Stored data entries

========================

(* ===== verification/CaEngine.v ===== *)
(** ca-core/src/lib.rs: the protocol engine of the CA, [CertificateAuthority::process],
    over any store and any environment policy. *)

From S2P Require Export Frames CaStore Policy.

Module ProcessResult.
Inductive t := Accepted | Deliveries (frames : list (list byte)).

#[global] Instance eq_dec : EqDecision t.
Proof. solve_decision. Defined.
End ProcessResult.
Abbreviation ProcessResult := ProcessResult.t.

Record CaKeys := mkCaKeys { ck_signing : array 32; ck_x25519 : array 32 }.

(** [CaKeys::from_seeds]: both secrets are kept as they are. *)
Definition CaKeys_from_seeds (ed25519_seed x25519_secret : array 32) : CaKeys :=
  mkCaKeys ed25519_seed x25519_secret.

(** The keys and the policy are fixed; the store, which has interior mutability,
    is the state of the methods. *)
Record CertificateAuthority (P : Type) := mkCa { ca_keys : CaKeys; ca_policy : P }.
Arguments mkCa {P} _ _.
Arguments ca_keys {P} _.
Arguments ca_policy {P} _.

(** [new] and [with_policy] *)
Definition CertificateAuthority_new (k : CaKeys) : CertificateAuthority AllowAllEnvironmentPolicy :=
  mkCa k AllowAll.
Definition with_policy {P} (k : CaKeys) (policy : P) : CertificateAuthority P := mkCa k policy.

(** [.map_err(|_| Error::UnauthorizedEnvironment)] *)
Definition unauthorized {A} (r : result EnvironmentPolicyError A) : Res A :=
  map_err (fun _ => Error.UnauthorizedEnvironment) r.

========================

- **INSTRUCTIONS FOR THE TASK**
Only the lines above, from the first through the one holding "is the state of the methods. *)", are to be output, and they must be copied exactly.

- **RESULT FOR THIS TASK**
(* ===== verification/CaEngine.v ===== *)
(** ca-core/src/lib.rs: the protocol engine of the CA, [CertificateAuthority::process],
    over any store and any environment policy. *)

From S2P Require Export Frames CaStore Policy.

Module ProcessResult.
Inductive t := Accepted | Deliveries (frames : list (list byte)).

#[global] Instance eq_dec : EqDecision t.
Proof. solve_decision. Defined.
End ProcessResult.
Abbreviation ProcessResult := ProcessResult.t.

Record CaKeys := mkCaKeys { ck_signing : array 32; ck_x25519 : array 32 }.

(** [CaKeys::from_seeds]: both secrets are kept as they are. *)
Definition CaKeys_from_seeds (ed25519_seed x25519_secret : array 32) : CaKeys :=
  mkCaKeys ed25519_seed x25519_secret.

(** The keys and the policy are fixed; the store, which has interior mutability,
    is the state of the methods. *)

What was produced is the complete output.